The public house was originally licensed as The Blue Anchor in 1629. Over the next century, it evolved to become The Anchor, then The Anchor and Eight Bells, before finally being shortened to The Eight Bells by around 1754.

The name The Eight Bells directly refers to the nautical timekeeping system used on ships in the 18th Century. Sailors divided the 24-hour day into four-hour duty watches. A ship's bell was struck every half-hour. Therefore, eight bells signified the completion of a full four-hour watch, indicating it was time for one crew to go off duty and the next watch crew to take over. This connection is proven by the pub's previous names. The pairing of the anchor and the watch-bells firmly cements its historical identity as a maritime and river-traveller tavern.

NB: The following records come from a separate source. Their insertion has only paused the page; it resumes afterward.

(* ===== verification/BenchText.v ===== *)
(** What the TCP benchmarks make of text and numbers: the methods of [str] that they
    use, doubles, JSON values, and the parsers of their arguments
    (src/experiments/tcp_multiflow/benchmark.py, python_benchmark.py, latency.py and
    sweep.py).

    A [str] is its list of code points, as in Json.  A double of the source is
    [spec_float], the executable specification of IEEE 754 of the Standard Library. *)

From Stdlib Require Import SpecFloat.
From S2P Require Import Prelude Bytes Json.
From S2P Require Import Verbs Stream Transport.
#[local] Open Scope Z_scope.

(** * Text *)

(** [str.isspace] of a character. *)
Definition is_space (c : Z) : bool :=
  ((9 <=? c) && (c <=? 13)) || ((28 <=? c) && (c <=? 32)) || (c =? 133) || (c =? 160) ||
  (c =? 5760) || ((8192 <=? c) && (c <=? 8202)) || (c =? 8232) || (c =? 8233) ||
  (c =? 8239) || (c =? 8287) || (c =? 12288).

Definition lstrip (s : str) : str := (span is_space s).2.
Definition strip (s : str) : str := rev (lstrip (rev (lstrip s))).

(** [s.split(sep)] for a character [sep]. *)
Fixpoint split_on (sep : Z) (s : str) : list str :=
  match s with
  | [] => [[]]
  | c :: s =>
      if c =? sep then [] :: split_on sep s else
      match split_on sep s with x :: xs => (c :: x) :: xs | [] => [[c]] end
  end.

(** [s.split(sep, 1)]: the second part is [None] without a separator. *)
Fixpoint split_once (sep : Z) (s : str) : str * option str :=
  match s with
  | [] => ([], None)
  | c :: s => if c =? sep then ([], Some s) else let '(x, r) := split_once sep s in (c :: x, r)
  end.

(** [s.splitlines()]: a carriage return and the line feed after it end one line. *)
Definition is_newline (c : Z) : bool :=
  ((10 <=? c) && (c <=? 13)) || ((28 <=? c) && (c <=? 30)) || (c =? 133) || (c =? 8232) || (c =? 8233).
Fixpoint lines_from (line : str) (after_cr : bool) (s : str) : list str :=
  match s with
  | [] => if bool_decide (line = []) then [] else [line]
  | c :: s =>
      if after_cr && (c =? 10) then lines_from line false s else
      if is_newline c then line :: lines_from [] (c =? 13) s
      else lines_from (line ++ [c]) false s
  end.
Definition splitlines (s : str) : list str := lines_from [] false s.

(** The text from the first [c] on, as [s[s.find(c):]] when it is found. *)
Fixpoint from_char (c : Z) (s : str) : option str :=
  match s with [] => None | x :: s' => if x =? c then Some s else from_char c s' end.

(** ["%02d"] *)
Definition pad2 (z : Z) : str := (if (0 <=? z) && (z <? 10) then [48] else []) ++ int_repr z.

(** * What the interpreter makes of text

    [float_of_str] is [float] of a string, [ip_address] is [ipaddress.ip_address] of a
    value and [ip_text] its canonical text, [lower] is [str.lower]. *)
Class BenchText := {
  bt_text :: PyText;
  float_of_str : str → option pyfloat;
  ip_address : json → Ip;
  ip_text : Ip → str;
  lower : str → str;
  py_sum : list spec_float → spec_float;
}.

(** * Doubles *)

Abbreviation fl := spec_float.

Definition fl_exact (z : Z) : fl :=
  match z with
  | Z0 => S754_zero false
  | Zpos p => S754_finite false p 0
  | Zneg p => S754_finite true p 0
  end.

(** [float(z)]: OverflowError beyond the range. *)
Definition in_range (f : fl) : result fl :=
  match f with S754_infinity _ => Raise OverflowError | _ => Ok f end.
Definition fl_of_Z (z : Z) : result fl := in_range (binary_normalize 53 1024 z 0 false).

(** [a / b] of integers, rounded once, and of doubles; [b] is not zero. *)
Definition fl_ratio (a b : Z) : result fl := in_range (SFdiv 53 1024 (fl_exact a) (fl_exact b)).
Definition fl_div (a b : fl) : fl := SFdiv 53 1024 a b.
Definition fl_sub (a b : fl) : fl := SFsub 53 1024 a b.
Definition fl_mul (a b : fl) : fl := SFmul 53 1024 a b.
Definition fl_one : fl := binary_normalize 53 1024 1 0 false.
Definition fl_1e9 : fl := binary_normalize 53 1024 1000000000 0 false.
(** The literal 0.02. *)
Definition fl_002 : fl := SFdiv 53 1024 (fl_exact 2) (fl_exact 100).

(** [min(a, b)] and [max(a, b)] keep the first of two that compare equal. *)
Definition fl_min (a b : fl) : fl := if SFltb b a then b else a.
Definition fl_max (a b : fl) : fl := if SFltb a b then b else a.

(** The truth value of a double. *)
Definition fl_nonzero (f : fl) : bool := match f with S754_zero _ => false | _ => true end.

(** A double of the JSON model. *)
Definition fl_of_py (f : pyfloat) : fl :=
  match f with
  | FFin m e => binary_normalize 53 1024 m e false
  | FInf negative => S754_infinity negative
  | FNaN => S754_nan
  end.

(** * JSON values *)

Section Text.
Context `{!BenchText}.

(** [v.get(key, d)] *)
Definition json_get (v : json) (key : str) (d : json) : result json :=
  match v with JObj fields => Ok (default d (assoc key fields)) | _ => Raise AttributeError end.

(** [key in v] for a string [key]. *)
Fixpoint is_prefix (p s : str) : bool :=
  match p, s with
  | [], _ => true
  | x :: p, y :: s => (x =? y) && is_prefix p s
  | _, [] => false
  end.
Fixpoint is_substring (p s : str) : bool :=
  is_prefix p s || match s with [] => false | _ :: s => is_substring p s end.
Definition json_contains (key : str) (v : json) : result bool :=
  match v with
  | JObj fields => Ok (bool_decide (is_Some (assoc key fields)))
  | JList l => Ok (existsb (λ x, eq_str x key) l)
  | JStr s => Ok (is_substring key s)
  | _ => Raise TypeError
  end.

(** [v in {a, b}] for strings [a] and [b]: an unhashable [v] raises TypeError. *)
Definition json_among (v : json) (names : list str) : result bool :=
  match v with
  | JList _ | JObj _ => Raise TypeError
  | _ => Ok (existsb (eq_str v) names)
  end.

(** [int(v)] and [float(v)] *)
Definition json_int (v : json) : result Z := py_int int_of_str v.
Definition json_float (v : json) : result fl :=
  match v with
  | JInt z => fl_of_Z z
  | JBool b => fl_of_Z (bool_int b)
  | JFloat f => Ok (fl_of_py f)
  | JStr s => match float_of_str s with Some f => Ok (fl_of_py f) | None => Raise ValueError end
  | JNull | JList _ | JObj _ => Raise TypeError
  end.

(** [int(s)] of a string. *)
Definition str_int (s : str) : result Z :=
  match int_of_str s with Some z => Ok z | None => Raise ValueError end.

(** * Arguments *)

Definition ArgumentTypeError : exn := OtherError 1.

(** The stripped items of a comma-separated list that are not blank. *)
Definition items (value : str) : list str :=
  filter (λ s, s ≠ []) (strip <$> split_on 44 value).

Definition _csv (value : str) : result (list str) :=
  let values := items value in
  raise_if (bool_decide (values = [])) ArgumentTypeError;;
  raise_if (negb (bool_decide (NoDup values))) ArgumentTypeError;;
  Ok values.

Definition ip_of_str (s : str) : result Ip :=
  match ip_address (JStr s) with NotAnIp => Raise ArgumentTypeError | a => Ok a end.

#[global] Instance Ip_eq_dec : EqDecision Ip.
Proof. solve_decision. Defined.

Definition _addresses (value : str) : result (list Ip) :=
  values ← _csv value;
  values ← mapM_result ip_of_str values;
  raise_if (negb (bool_decide (NoDup values))) ArgumentTypeError;;
  Ok values.

Definition _positive_int (value : str) : result Z :=
  result ← str_int value; raise_if (result <=? 0) ArgumentTypeError;; Ok result.
Definition _nonnegative_int (value : str) : result Z :=
  result ← str_int value; raise_if (result <? 0) ArgumentTypeError;; Ok result.
Definition _nonnegative_float (value : str) : result fl :=
  match float_of_str value with
  | None => Raise ValueError
  | Some f => raise_if (SFltb (fl_of_py f) (S754_zero false)) ArgumentTypeError;; Ok (fl_of_py f)
  end.

(** The multiplier that [suffixes.get] gives for the last character: 1 without one. *)
Definition multiplier (giga : bool) (c : Z) : Z :=
  if c =? 107 then 2 ^ 10 else if c =? 109 then 2 ^ 20 else
  if giga && (c =? 103) then 2 ^ 30 else 1.

(** The common part of the two [_size]: [normalized] is not empty. *)
Definition size_of (giga : bool) (normalized : str) : result Z :=
  let m := multiplier giga (List.last normalized 0) in
  let normalized := if m =? 1 then normalized else removelast normalized in
  match int_of_str normalized with
  | None => Raise ArgumentTypeError
  | Some z => raise_if (z * m <=? 0) ArgumentTypeError;; Ok (z * m)
  end.

(** [_size] of python_benchmark.py. *)
Definition _size (value : str) : result Z :=
  let normalized := lower (strip value) in
  if bool_decide (normalized = []) then Raise ArgumentTypeError else size_of true normalized.

(** [_size] of latency.py: an empty text has no last character. *)
Definition latency_size (value : str) : result Z :=
  let normalized := lower (strip value) in
  if bool_decide (normalized = []) then Raise IndexError else size_of false normalized.

Definition latency_sizes (value : str) : result (list Z) :=
  values ← mapM_result latency_size (filter (λ s, strip s ≠ []) (split_on 44 value));
  raise_if (bool_decide (values = [])) ArgumentTypeError;;
  raise_if (negb (bool_decide (NoDup values))) ArgumentTypeError;;
  Ok values.

Definition _label (size : Z) : str :=
  if (2 ^ 20 <=? size) && (size mod 2 ^ 20 =? 0) then int_repr (Z.shiftr size 20) ++ lit " MiB" else
  if (2 ^ 10 <=? size) && (size mod 2 ^ 10 =? 0) then int_repr (Z.shiftr size 10) ++ lit " KiB"
  else int_repr size ++ lit " B".

(** [_flow_counts] of sweep.py: [int] of each item that is not blank. *)
Definition arg_int (s : str) : result Z :=
  match int_of_str s with Some z => Ok z | None => Raise ArgumentTypeError end.
Definition _flow_counts (value : str) : result (list Z) :=
  values ← mapM_result arg_int (filter (λ s, strip s ≠ []) (split_on 44 value));
  raise_if (bool_decide (values = []) || existsb (λ z, z <=? 0) values) ArgumentTypeError;;
  raise_if (negb (bool_decide (NoDup values))) ArgumentTypeError;;
  Ok values.

(** [re.fullmatch("[1-9][0-9]*[KMG]?", item, re.IGNORECASE)].  With IGNORECASE the Kelvin
    sign, 8490, matches [K] as well. *)
Definition is_suffix_char (c : Z) : bool :=
  bool_decide (c ∈ [75; 77; 71; 107; 109; 103; 8490]).
Definition is_length (item : str) : bool :=
  match item with
  | [] => false
  | c :: s =>
      (49 <=? c) && (c <=? 57) &&
      match (span is_digit s).2 with [] => true | [x] => is_suffix_char x | _ => false end
  end.
Definition _lengths (value : str) : result (list str) :=
  let values := items value in
  raise_if (bool_decide (values = [])) ArgumentTypeError;;
  raise_if (negb (bool_decide (NoDup (lower <$> values)))) ArgumentTypeError;;
  raise_if (existsb (λ s, negb (is_length s)) values) ArgumentTypeError;;
  Ok values.
Definition _path_component (length : str) : str := lit "length-" ++ lower length.

(** A range of [cpulist]: [bounds[0]] and [bounds[-1]]. *)
Definition cpu_range (item : str) : result (list Z) :=
  let '(a, b) := split_once 45 item in
  first ← str_int a;
  last ← str_int (default a b);
  raise_if (last <? first) ValueError;;
  Ok (seqZ first (last + 1 - first)).
Definition _parse_cpu_list (value : str) : result (list Z) :=
  cpus ← mapM_result cpu_range (split_on 44 value); Ok (concat cpus).
End Text.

The ship's watch system divides the 24 -hour day into six 4-hour periods as follows:

- First Watch, 8pm to Midnight
- Middle Watch, Midnight to 4am
- Morning Watch, 4am to 8am
- Forenoon Watch, 8am to Noon
- Afternoon Watch, Noon to 4pm
- The Dog Watch, 4pm to 8pm

The Dog Watch was further divided into First and Second watches of two hours, each indicated by eight bells on completion, so that the crews moved through the watches and did not end up doing the same watches repeatedly.